<<<<

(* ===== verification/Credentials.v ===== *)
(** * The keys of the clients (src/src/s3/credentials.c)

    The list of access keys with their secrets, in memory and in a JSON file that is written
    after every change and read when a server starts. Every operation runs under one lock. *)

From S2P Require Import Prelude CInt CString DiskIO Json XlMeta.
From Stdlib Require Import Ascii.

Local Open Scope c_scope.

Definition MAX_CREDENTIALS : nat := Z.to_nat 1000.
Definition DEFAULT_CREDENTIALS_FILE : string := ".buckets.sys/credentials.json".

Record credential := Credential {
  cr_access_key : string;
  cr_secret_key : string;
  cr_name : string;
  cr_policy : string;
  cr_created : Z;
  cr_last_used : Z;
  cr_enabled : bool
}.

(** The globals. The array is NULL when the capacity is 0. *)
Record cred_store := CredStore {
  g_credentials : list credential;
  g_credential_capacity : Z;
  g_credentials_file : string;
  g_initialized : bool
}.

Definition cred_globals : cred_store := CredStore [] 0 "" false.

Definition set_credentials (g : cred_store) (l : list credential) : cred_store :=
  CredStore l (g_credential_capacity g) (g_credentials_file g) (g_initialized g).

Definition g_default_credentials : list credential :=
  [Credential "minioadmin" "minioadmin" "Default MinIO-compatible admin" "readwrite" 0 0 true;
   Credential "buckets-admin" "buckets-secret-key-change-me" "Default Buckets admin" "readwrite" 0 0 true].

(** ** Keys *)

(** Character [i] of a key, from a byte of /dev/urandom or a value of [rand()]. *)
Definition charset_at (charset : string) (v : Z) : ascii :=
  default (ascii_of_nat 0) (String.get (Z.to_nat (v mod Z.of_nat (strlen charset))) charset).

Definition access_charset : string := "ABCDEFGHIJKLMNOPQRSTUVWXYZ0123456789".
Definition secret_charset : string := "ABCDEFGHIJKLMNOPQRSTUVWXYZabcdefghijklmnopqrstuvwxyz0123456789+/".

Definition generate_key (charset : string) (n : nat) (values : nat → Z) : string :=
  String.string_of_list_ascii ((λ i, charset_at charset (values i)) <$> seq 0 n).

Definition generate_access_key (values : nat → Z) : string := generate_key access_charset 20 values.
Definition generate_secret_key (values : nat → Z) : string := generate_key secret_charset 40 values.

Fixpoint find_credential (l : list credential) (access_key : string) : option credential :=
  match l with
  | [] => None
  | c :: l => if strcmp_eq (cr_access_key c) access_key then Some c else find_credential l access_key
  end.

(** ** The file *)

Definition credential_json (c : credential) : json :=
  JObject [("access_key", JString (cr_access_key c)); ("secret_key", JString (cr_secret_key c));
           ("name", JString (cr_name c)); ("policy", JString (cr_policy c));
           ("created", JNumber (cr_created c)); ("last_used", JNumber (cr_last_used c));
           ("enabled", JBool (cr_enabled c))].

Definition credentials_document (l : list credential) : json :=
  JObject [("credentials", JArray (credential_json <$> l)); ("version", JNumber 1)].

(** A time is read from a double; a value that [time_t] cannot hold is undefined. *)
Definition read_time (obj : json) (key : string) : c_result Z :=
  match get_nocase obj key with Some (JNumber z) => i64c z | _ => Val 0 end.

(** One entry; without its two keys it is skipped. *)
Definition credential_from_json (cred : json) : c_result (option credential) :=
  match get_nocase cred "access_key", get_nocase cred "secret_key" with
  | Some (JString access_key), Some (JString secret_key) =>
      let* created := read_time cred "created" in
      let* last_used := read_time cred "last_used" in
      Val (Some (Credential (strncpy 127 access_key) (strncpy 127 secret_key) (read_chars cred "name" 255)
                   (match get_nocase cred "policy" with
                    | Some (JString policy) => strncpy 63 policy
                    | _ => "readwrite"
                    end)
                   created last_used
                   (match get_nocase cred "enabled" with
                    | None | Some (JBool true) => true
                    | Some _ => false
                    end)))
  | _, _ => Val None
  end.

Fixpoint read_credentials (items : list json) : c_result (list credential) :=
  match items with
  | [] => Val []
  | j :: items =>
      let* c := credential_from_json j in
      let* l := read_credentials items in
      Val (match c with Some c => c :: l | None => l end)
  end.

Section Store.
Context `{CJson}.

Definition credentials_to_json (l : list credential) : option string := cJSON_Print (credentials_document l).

>>>>

● **EXERCISE**:
Set down every line of the listing above again, exactly as given.

● **RESPONSE**:
(* ===== verification/Credentials.v ===== *)
(** * The keys of the clients (src/src/s3/credentials.c)

    The list of access keys with their secrets, in memory and in a JSON file that is written
    after every change and read when a server starts. Every operation runs under one lock. *)

From S2P Require Import Prelude CInt CString DiskIO Json XlMeta.
From Stdlib Require Import Ascii.

Local Open Scope c_scope.

Definition MAX_CREDENTIALS : nat := Z.to_nat 1000.
Definition DEFAULT_CREDENTIALS_FILE : string := ".buckets.sys/credentials.json".

Record credential := Credential {
  cr_access_key : string;
  cr_secret_key : string;
  cr_name : string;
  cr_policy : string;
  cr_created : Z;
  cr_last_used : Z;
  cr_enabled : bool
}.

(** The globals. The array is NULL when the capacity is 0. *)
Record cred_store := CredStore {
  g_credentials : list credential;
  g_credential_capacity : Z;
  g_credentials_file : string;
  g_initialized : bool
}.

Definition cred_globals : cred_store := CredStore [] 0 "" false.

Definition set_credentials (g : cred_store) (l : list credential) : cred_store :=
  CredStore l (g_credential_capacity g) (g_credentials_file g) (g_initialized g).

Definition g_default_credentials : list credential :=
  [Credential "minioadmin" "minioadmin" "Default MinIO-compatible admin" "readwrite" 0 0 true;
   Credential "buckets-admin" "buckets-secret-key-change-me" "Default Buckets admin" "readwrite" 0 0 true].

(** ** Keys *)

(** Character [i] of a key, from a byte of /dev/urandom or a value of [rand()]. *)
Definition charset_at (charset : string) (v : Z) : ascii :=
  default (ascii_of_nat 0) (String.get (Z.to_nat (v mod Z.of_nat (strlen charset))) charset).

Definition access_charset : string := "ABCDEFGHIJKLMNOPQRSTUVWXYZ0123456789".
Definition secret_charset : string := "ABCDEFGHIJKLMNOPQRSTUVWXYZabcdefghijklmnopqrstuvwxyz0123456789+/".

Definition generate_key (charset : string) (n : nat) (values : nat → Z) : string :=
  String.string_of_list_ascii ((λ i, charset_at charset (values i)) <$> seq 0 n).

Definition generate_access_key (values : nat → Z) : string := generate_key access_charset 20 values.
Definition generate_secret_key (values : nat → Z) : string := generate_key secret_charset 40 values.

Fixpoint find_credential (l : list credential) (access_key : string) : option credential :=
  match l with
  | [] => None
  | c :: l => if strcmp_eq (cr_access_key c) access_key then Some c else find_credential l access_key
  end.

(** ** The file *)

Definition credential_json (c : credential) : json :=
  JObject [("access_key", JString (cr_access_key c)); ("secret_key", JString (cr_secret_key c));
           ("name", JString (cr_name c)); ("policy", JString (cr_policy c));
           ("created", JNumber (cr_created c)); ("last_used", JNumber (cr_last_used c));
           ("enabled", JBool (cr_enabled c))].

Definition credentials_document (l : list credential) : json :=
  JObject [("credentials", JArray (credential_json <$> l)); ("version", JNumber 1)].

(** A time is read from a double; a value that [time_t] cannot hold is undefined. *)
Definition read_time (obj : json) (key : string) : c_result Z :=
  match get_nocase obj key with Some (JNumber z) => i64c z | _ => Val 0 end.

(** One entry; without its two keys it is skipped. *)
Definition credential_from_json (cred : json) : c_result (option credential) :=
  match get_nocase cred "access_key", get_nocase cred "secret_key" with
  | Some (JString access_key), Some (JString secret_key) =>
      let* created := read_time cred "created" in
      let* last_used := read_time cred "last_used" in
      Val (Some (Credential (strncpy 127 access_key) (strncpy 127 secret_key) (read_chars cred "name" 255)
                   (match get_nocase cred "policy" with
                    | Some (JString policy) => strncpy 63 policy
                    | _ => "readwrite"
                    end)
                   created last_used
                   (match get_nocase cred "enabled" with
                    | None | Some (JBool true) => true
                    | Some _ => false
                    end)))
  | _, _ => Val None
  end.

Fixpoint read_credentials (items : list json) : c_result (list credential) :=
  match items with
  | [] => Val []
  | j :: items =>
      let* c := credential_from_json j in
      let* l := read_credentials items in
      Val (match c with Some c => c :: l | None => l end)
  end.

Section Store.
Context `{CJson}.

Definition credentials_to_json (l : list credential) : option string := cJSON_Print (credentials_document l).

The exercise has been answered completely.